7 or 8 years ago, my then supervisor and I experimented with running psychological (behavioural) experiments on MTurk. We had created a method that would run in browsers in native javascript and were looking to validate it. Coming from a testing-1st-year-psych-students-in-the-basement-of-the-faculty-building kind of thing, we naively took what the going wage was for that (something like 8 euros/hour), and put an experiment online that would take around 20 min to complete, and paid 2 euros.

My supervisor used his own credit card and set the spend limit to around 1000 euros; thinking that we'd never hit it. Boy how wrong were we. Apparently this 6 euro/hour wage was _much_ _much_ higher than the going rate, and we hit the spend limit in around 2 hours. Even though we had to throw out around 70% of the completions, we ended up with usable data from around 150 participants.

We went in expecting to run the experiment for a week or 2, and get maybe 50 participants, but came out with 500 in a span of 2 hours. Safe to say, we celebrated a job well done that night over one or two drinks. People were commenting on how nice of a change of pace it was compared to the then-usual MTurk tasks and that they would have done it for free. Some even left their e-mail addresses should we run another online experiment. I've since been out of the field of online behavioural experimentation, but it seems to have taken off quite a bit.

1 comments

Holy smokes that is an amazing story. Do you have any more? I am always fascinated to hear how researchers design studies to prevent people from just spamming in any old answer.
I'm not sure what the state of the art is nowadays. Back in the day. The method at the time was so new, we just assumed that there would be no bots that would be able to complete the experiment successfully, or that they would stand out like a sore thumb upon analysing the data. Modern frameworks will eventually have to deal with this I'm sure. The structured way in which experiments are defined also make it easy to develop tools to automate this. Unfortunately I'm not into the field enough anymore to know how people are dealing with it.

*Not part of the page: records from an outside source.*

(* ===== verification/ObjectSegment.v ===== *)
(** * ObjectSegment

    Model of src/src/server/core/ObjectSegment.cpp: a segment of an object, whose
    memory is shared between the copies of a copy-on-write until one of them is
    written. *)

From S2P Require Import Prelude StdMap Memory IntervalMap Interfaces World WorldInv View.

Module ObjectSegment.
Section segment.
Context {E S : Type} `{MemoryProvider E} `{StorageBackend S}.
Abbreviation W := (World E S).

(** ObjectSegment::ObjectSegment(void) *)
Definition default_segment : ObjectSegment := mkSegment None 0 false.

(** ObjectSegment::ObjectSegment(offset, size, buffer, memoryBackend) *)
Definition new_segment (offset size buffer memoryBackend : Z) : M W ObjectSegment :=
  let! id := make_shared (mkSegmentMemory buffer size memoryBackend) in
  ret (mkSegment (Some id) offset false).

(** ObjectSegment::getSize *)
Definition getSize (seg : ObjectSegment) : M W Z :=
  let! m := shared_get (os_memory seg) in ret (osm_size m).

(** ObjectSegment::getBuffer *)
Definition getBuffer (seg : ObjectSegment) : M W Z :=
  let! m := shared_get (os_memory seg) in ret (osm_buffer m).

(** ObjectSegment::setDirty *)
Definition setDirty (value : bool) (seg : ObjectSegment) : ObjectSegment :=
  mkSegment (os_memory seg) (os_offset seg) value.

(** ObjectSegment::overlap *)
Definition overlap (seg : ObjectSegment) (segBase segSize : Z) : M W bool :=
  let! m := shared_get (os_memory seg) in
  ret ((os_offset seg <? segBase +u segSize) && (os_offset seg +u osm_size m >? segBase)).

(** ObjectSegment::getSegmentDescr *)
Definition getSegmentDescr (seg : ObjectSegment) : M W ObjectSegmentDescr :=
  let! m := shared_get (os_memory seg) in
  ret (mkDescr (osm_buffer m) (os_offset seg) (osm_size m)).

(** ObjectSegment::isCow: [!memory.unique()] *)
Definition isCow (seg : ObjectSegment) : M W bool := fun w =>
  match os_memory seg with
  | Some id => match w_shared w !! id with
               | Some (_, c) => Ok (negb (c =? 1), w)
               | None => Abort FNullPointer
               end
  | None => Ok (true, w)   (* the use count of a null pointer is 0 *)
  end.

(** ObjectSegment::operator=(ObjectSegment && orig), on the segment at key [k]
    of the object [this]: its memory is given up. *)
Definition move_assign (this k : Z) (orig : ObjectSegment) : M W unit :=
  let! seg := get_segment this k in
  set_segment this k orig ;;
  shared_release (os_memory seg).

(** ObjectSegment::makeCowOf, on the segment at key [k] of the object [this] *)
Definition makeCowOf (this k : Z) (orig : ObjectSegment) : M W unit :=
  let! seg := get_segment this k in
  shared_copy (os_memory orig) ;;
  set_segment this k (mkSegment (os_memory orig) (os_offset orig) (os_dirty orig)) ;;
  shared_release (os_memory seg).

(** ObjectSegment::applyCow, on the segment at key [k] of the object [this] *)
Definition applyCow (this k : Z) : M W unit :=
  let! seg := get_segment this k in
  let! m := shared_get (os_memory seg) in
  let! cow := isCow seg in
  assert_ cow ;;
  let! new_ptr := backend_allocate (osm_memoryBackend m) (osm_size m) in
  assert_ (negb (new_ptr =? 0)) ;;
  modify (set_mem (fun mem => memcpy mem new_ptr (osm_buffer m) (osm_size m))) ;;
  let! id := make_shared (mkSegmentMemory new_ptr (osm_size m) (osm_memoryBackend m)) in
  set_segment this k (mkSegment (Some id) (os_offset seg) (os_dirty seg)) ;;
  shared_release (os_memory seg).
End segment.

(** ** Rules *)
Section rules.
Context {E S : Type} `{MemoryProviderOk E} `{StorageOk S}.
Abbreviation W := (World E S).
Implicit Types (w : W).

(** What is known of the segment at a key. *)
Lemma segment_facts w tmp blk this o k seg :
  world_ok w tmp blk -> w_objects w !! this = Some o -> sm_find k (o_segmentMap o) = Some seg ->
  In (k, seg) (o_segmentMap o) /\ get_segment this k w = Ok (seg, w) /\
  os_offset seg + seg_size (w_shared w) seg < two63 /\ 0 <= os_offset seg /\
  k = os_offset seg + seg_size (w_shared w) seg - 1.
Proof.
  intros Hw Ho Hf. pose proof (wo_objs _ _ _ Hw _ _ Ho) as Hok.
  pose proof (chain_sorted _ _ _ _ (ok_chain _ _ _ Hok)) as Hs.
  pose proof (proj1 (sm_find_In _ _ _ Hs) Hf) as Hin. split; [done|]. split.
  { unfold get_segment, get_obj, bind. rewrite Ho. by rewrite Hf. }
  pose proof (chain_end_In _ _ _ _ _ _ (ok_chain _ _ _ Hok) Hin).
  pose proof (ok_end _ _ _ Hok). unfold iend in *.
  pose proof (chain_In _ _ _ _ _ _ (ok_chain _ _ _ Hok) Hin) as (? & ? & ?). unfold iend in *. lia.
Qed.

(** Replacing a segment by another of the same range, whose control block is
    the reference [id'] in hand; the reference to the old one comes in hand. *)
Lemma swap_segment_ok w tmp this o k seg seg' id id' :
  world_ok w (id' :: tmp) None -> w_objects w !! this = Some o ->
  sm_find k (o_segmentMap o) = Some seg -> os_memory seg = Some id -> os_memory seg' = Some id' ->
  os_offset seg' = os_offset seg -> seg_size (w_shared w) seg' = seg_size (w_shared w) seg ->
  world_ok (set_objects (<[this := set_segmentMap (sm_insert k seg' (o_segmentMap o)) o]> (w_objects w)) w)
    (id :: tmp) None.
Proof.
  intros Hw Ho Hf Hid Hid' Hoff Hsz. pose proof (wo_objs _ _ _ Hw _ _ Ho) as [Hc He Hm Hu Ha Hb].
  pose proof (chain_sorted _ _ _ _ Hc) as Hs.
  destruct (chain_replace os_offset (seg_size (w_shared w)) 0 _ k seg seg' Hc Hf Hoff Hsz) as [Hc' He'].
  eapply update_obj_ok; [exact Hw|exact Ho| |].
  - intros i. unfold obj_refs. simpl. pose proof (seg_refs_insert_old k seg' seg _ i Hf) as Hn.
    unfold seg_ref in Hn. rewrite Hid, Hid' in Hn. rewrite !nref_app, !nref_cons in *. rewrite nref_nil in Hn. lia.
  - constructor; simpl; try done; [by rewrite He'| |]; apply Forall_forall; intros [k1 s1] Hin%list_elem_of_In;
      apply sm_insert_In in Hin as [[= -> ->]|[_ Hin%list_elem_of_In]]; try done; simpl.
    + rewrite Forall_forall in Hm. by apply (Hm (k1, s1)).
    + rewrite Hoff. rewrite Forall_forall in Hu. apply (Hu (k, seg)). by apply list_elem_of_In, sm_find_In.
    + rewrite Forall_forall in Hu. by apply (Hu (k1, s1)).
Qed.

(** The state after a copy-on-write of the segment [seg] of control block [id]
    into the new block [p]. *)
Definition cow_world (w : W) (e : E) (this k p : Z) (o : Object) (seg : ObjectSegment)
    (id : Z) (m : ObjectSegmentMemory) (c : Z) : W :=
  mkWorld _ _ (memcpy (w_mem w) p (osm_buffer m) (osm_size m)) e (w_store w)
    (<[id := (m, c - 1)]>
      (<[w_nextShared w := (mkSegmentMemory p (osm_size m) (osm_memoryBackend m), 1)]> (w_shared w)))
    (w_nextShared w + 1)
    (<[this := set_segmentMap
         (sm_insert k (mkSegment (Some (w_nextShared w)) (os_offset seg) (os_dirty seg)) (o_segmentMap o)) o]>
      (w_objects w))
    (w_nextObject w).

Lemma fresh_shared w tmp blk : world_ok w tmp blk -> w_shared w !! w_nextShared w = None.
Proof. intros Hw. apply eq_None_not_Some. intros Hs%(wo_next _ _ _ Hw). lia. Qed.

Lemma wp_applyCow w tmp this o k seg id m c :
  world_ok w tmp None -> w_objects w !! this = Some o -> sm_find k (o_segmentMap o) = Some seg ->
  os_memory seg = Some id -> w_shared w !! id = Some (m, c) -> c <> 1 ->
  wp resource (applyCow this k) (fun _ w' => exists e' p, w' = cow_world w e' this k p o seg id m c /\
    world_ok w' tmp None /\ 0 < p /\
    forall i mi ci, w_shared w !! i = Some (mi, ci) -> disjoint p (osm_size m) (osm_buffer mi) (osm_size mi)) w.
Proof.
  intros Hw Ho Hf Hid Hm Hc.
  destruct (segment_facts w tmp None this o k seg Hw Ho Hf) as (Hin & Hget & _).
  destruct (seg_live w tmp None this o k seg Hw Ho Hin)
    as (id0 & m0 & c0 & Hid0 & Hr & Hm0 & Hbuf & Hsz & Hn & Hbp & Hbe & Hu & Hbk & Hb0).
  simplify_eq. unfold applyCow.
  wp_run Hget. rewrite Hid. assert (shared_get (Some id) w = Ok (m, w)) as Hsg.
  { unfold shared_get. by rewrite Hm. }
  wp_run Hsg. assert (isCow seg w = Ok (negb (c =? 1), w)) as Hcow.
  { unfold isCow. by rewrite Hid, Hm. }
  wp_run Hcow. apply wp_bind, wp_guard; [lia|]. pose proof (shared_max _ _ _ _ _ _ Hw Hm) as Hmax.
  apply wp_bind. eapply wp_mono; [apply (wp_backend_allocate w tmp); try done; lia|].
  intros p w1 (e' & -> & Hp & _ & Hw1 & Hdis & Hback).
  apply wp_bind, wp_guard; [lia|]. apply wp_bind, wp_modify. set (w2 := set_mem _ _).
  assert (world_ok w2 tmp (Some (p, osm_size m, osm_memoryBackend m))) as Hw2 by by apply world_ok_mem.
  pose proof (make_shared_ok _ _ _ _ _ Hw2 (Hback _ Hbk) Hb0 Hu) as Hw3.
  eapply wp_bind, wp_of_Ok; [reflexivity|]. cbn beta. set (w3 := bump_shared _) in *.
  pose proof (fresh_shared _ _ _ Hw) as Hfr.
  assert (id <> w_nextShared w) as Hne by congruence.
  set (seg' := mkSegment (Some (w_nextShared w)) (os_offset seg) (os_dirty seg)).
  assert (seg_size (w_shared w3) seg' = osm_size m) as Hsz'.
  { unfold seg_size, seg_memory. simpl. by rewrite lookup_insert_eq. }
  assert (seg_size (w_shared w3) seg = osm_size m) as Hsz3.
  { unfold seg_size, seg_memory. rewrite Hid. simpl. by rewrite lookup_insert_ne, Hm. }
  pose proof (swap_segment_ok w3 tmp this o k seg seg' id (w_nextShared w) Hw3 Ho Hf Hid eq_refl eq_refl
                (eq_trans Hsz' (eq_sym Hsz3))) as Hw4.
  eapply wp_bind, wp_of_Ok; [unfold set_segment, update_obj; simpl; rewrite Ho; reflexivity|]. cbn beta.
  set (w4 := set_objects _ w3) in *.
  assert (w_shared w4 !! id = Some (m, c)) as Hm4.
  { simpl. by rewrite lookup_insert_ne. }
  pose proof (shared_decr_ok w4 tmp id m c Hw4 Hm4 Hc) as Hw5.
  eapply wp_of_Ok.
  { unfold shared_release. rewrite Hm4. destruct (c =? 1) eqn:Ec; [lia|]. reflexivity. }
  exists e', p. done.
Qed.

Section cow.
Context (w : W) (tmp : list Z) (e : E) (this k p : Z) (o : Object) (seg : ObjectSegment)
  (id : Z) (m : ObjectSegmentMemory) (c : Z).
Context (Hw : world_ok w tmp None) (Ho : w_objects w !! this = Some o)
  (Hf : sm_find k (o_segmentMap o) = Some seg) (Hid : os_memory seg = Some id)
  (Hm : w_shared w !! id = Some (m, c))
  (Hw' : world_ok (cow_world w e this k p o seg id m c) tmp None)
  (Hdis : forall i mi ci, w_shared w !! i = Some (mi, ci) ->
            disjoint p (osm_size m) (osm_buffer mi) (osm_size mi)).
Let w' := cow_world w e this k p o seg id m c.

(** The other control blocks are untouched, but for the count of [id]. *)
Lemma cow_shared_other i : i <> id -> is_Some (w_shared w !! i) -> w_shared w' !! i = w_shared w !! i.
Proof.
  intros Hne Hi. simpl. rewrite lookup_insert_ne by done. rewrite lookup_insert_ne; [done|].
  intros <-. rewrite (fresh_shared _ _ _ Hw) in Hi. by destruct Hi.
Qed.
Lemma cow_shared_fst i : is_Some (w_shared w !! i) -> fst <$> w_shared w' !! i = fst <$> w_shared w !! i.
Proof.
  intros Hi. destruct (decide (i = id)) as [->|Hne]; [|by rewrite cow_shared_other].
  simpl. by rewrite lookup_insert_eq, Hm.
Qed.
Lemma cow_mem_other i mi ci a :
  w_shared w !! i = Some (mi, ci) -> osm_buffer mi <= a < osm_buffer mi + osm_size mi ->
  w_mem w' a = w_mem w a.
Proof. intros Hi Ha. simpl. apply memcpy_out. pose proof (Hdis _ _ _ Hi). unfold disjoint in *. lia. Qed.
Lemma cow_new : w_shared w' !! w_nextShared w = Some (mkSegmentMemory p (osm_size m) (osm_memoryBackend m), 1).
Proof.
  simpl. rewrite lookup_insert_ne, lookup_insert_eq; [done|]. intros ->.
  by rewrite (fresh_shared _ _ _ Hw) in Hm.
Qed.

Lemma cow_view_this x :
  obj_view w' (set_segmentMap
    (sm_insert k (mkSegment (Some (w_nextShared w)) (os_offset seg) (os_dirty seg)) (o_segmentMap o)) o) x =
  obj_view w o x.
Proof.
  set (seg' := mkSegment _ _ _). set (o' := set_segmentMap _ _).
  assert (w_objects w' !! this = Some o') as Ho' by apply lookup_insert_eq.
  pose proof (wo_objs _ _ _ Hw _ _ Ho) as Hok. pose proof (wo_objs _ _ _ Hw' _ _ Ho') as Hok'.
  pose proof (chain_sorted _ _ _ _ (ok_chain _ _ _ Hok)) as Hs.
  destruct (segment_facts w tmp None this o k seg Hw Ho Hf) as (Hin & _).
  assert (seg_size (w_shared w) seg = osm_size m /\ seg_buffer (w_shared w) seg = osm_buffer m) as [Hz Hb].
  { unfold seg_size, seg_buffer, seg_memory. rewrite Hid. simpl. by rewrite Hm. }
  assert (seg_size (w_shared w') seg' = osm_size m /\ seg_buffer (w_shared w') seg' = p) as [Hz' Hb'].
  { unfold seg_size, seg_buffer, seg_memory. simpl os_memory. cbn [mbind option_bind]. by rewrite cow_new. }
  assert (forall k1 s1, In (k1, s1) (o_segmentMap o) -> seg_memory (w_shared w') s1 = seg_memory (w_shared w) s1) as Hsame.
  { intros k1 s1 Hin1. apply seg_memory_ext. intros i Hi. apply cow_shared_fst.
    apply (wo_live _ _ _ Hw), elem_of_app. left. eapply refs_in_all, seg_refs_In; eauto. }
  destruct (cover_cases _ _ _ x Hok) as [(k1 & s1 & Hin1 & Hx)|Hno].
  - rewrite (view_in _ _ _ _ _ _ _ eq_refl Hok Hin1 Hx).
    destruct (decide (k1 = k)) as [->|Hne].
    + assert (s1 = seg) as -> by (apply (sm_find_In _ _ _ Hs) in Hin1; congruence).
      unfold seg_covers in Hx. rewrite Hz in Hx.
      rewrite (view_in _ _ w' o' k seg' x eq_refl Hok'); [|apply sm_insert_In; [done|by left]|].
      * rewrite Hb', Hb. simpl w_mem. rewrite memcpy_in by (simpl; lia). do 2 f_equal. simpl. lia.
      * unfold seg_covers. rewrite Hz'. done.
    + destruct (seg_live w tmp None this o k1 s1 Hw Ho Hin1) as (i & mi & ci & Hi & _ & Hmi & Hbi & Hsi & _).
      unfold seg_covers in Hx. rewrite Hsi in Hx.
      rewrite (view_in _ _ w' o' k1 s1 x eq_refl Hok'); [|apply sm_insert_In; [done|by right]|].
      * unfold seg_buffer at 1. rewrite (Hsame _ _ Hin1). fold (seg_buffer (w_shared w) s1). rewrite Hbi.
        f_equal. eapply cow_mem_other; [exact Hmi|]. lia.
      * unfold seg_covers, seg_size. rewrite (Hsame _ _ Hin1). fold (seg_size (w_shared w) s1). by rewrite Hsi.
  - rewrite (view_out _ _ _ _ Hok Hno). rewrite (view_out _ _ _ _ Hok'); [done|].
    intros k1 s1 [[= -> ->]|[_ Hin1]]%sm_insert_In Hx; [| |done].
    + apply (Hno k seg Hin). change (seg_covers (w_shared w') seg' x) in Hx.
      unfold seg_covers in *. rewrite Hz. by rewrite Hz' in Hx.
    + apply (Hno k1 s1 Hin1). change (seg_covers (w_shared w') s1 x) in Hx.
      unfold seg_covers, seg_size in *. by rewrite (Hsame _ _ Hin1) in Hx.
Qed.

(** Copy-on-write is invisible. *)
Lemma cow_view X : view_le X w w'.
Proof.
  intros q oq Hq. destruct (decide (q = this)) as [->|Hne].
  - eexists. split; [apply lookup_insert_eq|]. assert (oq = o) as -> by congruence.
    split; [by repeat split|]. intros x b _. by rewrite cow_view_this.
  - exists oq. split; [simpl; by rewrite lookup_insert_ne|]. split; [apply same_meta_refl|].
    intros x b _ <-. eapply obj_view_ext; [exact Hw|exact Hq| | |done].
    + intros i Hi. apply cow_shared_fst, (wo_live _ _ _ Hw), elem_of_app. left. by eapply refs_in_all.
    + intros i mi ci a _ Hmi. by apply (cow_mem_other i mi ci).
Qed.
End cow.
End rules.
End ObjectSegment.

The biggest problem we had was with people with high latency connections. The effects we were looking for were measured in 10s of milliseconds. In order to tease out these effects, we had to be very particular about the timing of when certain stimuli were presented to the participant. High latency page reloads (which were unavoidable in the system we built our method on) would mess with this high-precision presentation requirement. We measured the latency, but did not pre-emptively exclude anyone based on their latency, hence the high % of people with unusable data in our initial validation experiment.

For subsequent experiments I built a "loader" screen that would pretend to be loading the experiment. What it in fact was doing was refreshing the webpage several times (ofcourse, while progressing a progress bar) to measure the latency of the connection of the participant. High average latency + high variance latency connections were excluded. The tresholds were based on what we found in the early validation study.

Surprisingly, after throwing out the high-latency data, there were no other exclusions necessary. It seemed that for our validation study, all participants were very attentive during the experiment.

In "in-person" cases, researchers would add attention checks to their experiments with the logic that failing these attention checks by itself is no indication of "spamming", but seeing weird quirks in the data + failed attention checks would be. One that my supervisor was fond of was throwing in instruction screens, in the middle of runs of trials that required you to press a very specific button to continue. E.g., the experiment has you press 'A' and 'J' constantly, and to continue you have to press 'N'. Secretly though, A and J were also valid ways to continue with the experiment. The thought being that if you were hammering one of those buttons to quickly get through the experiment, you would also skip past the instruction screen very quickly with it.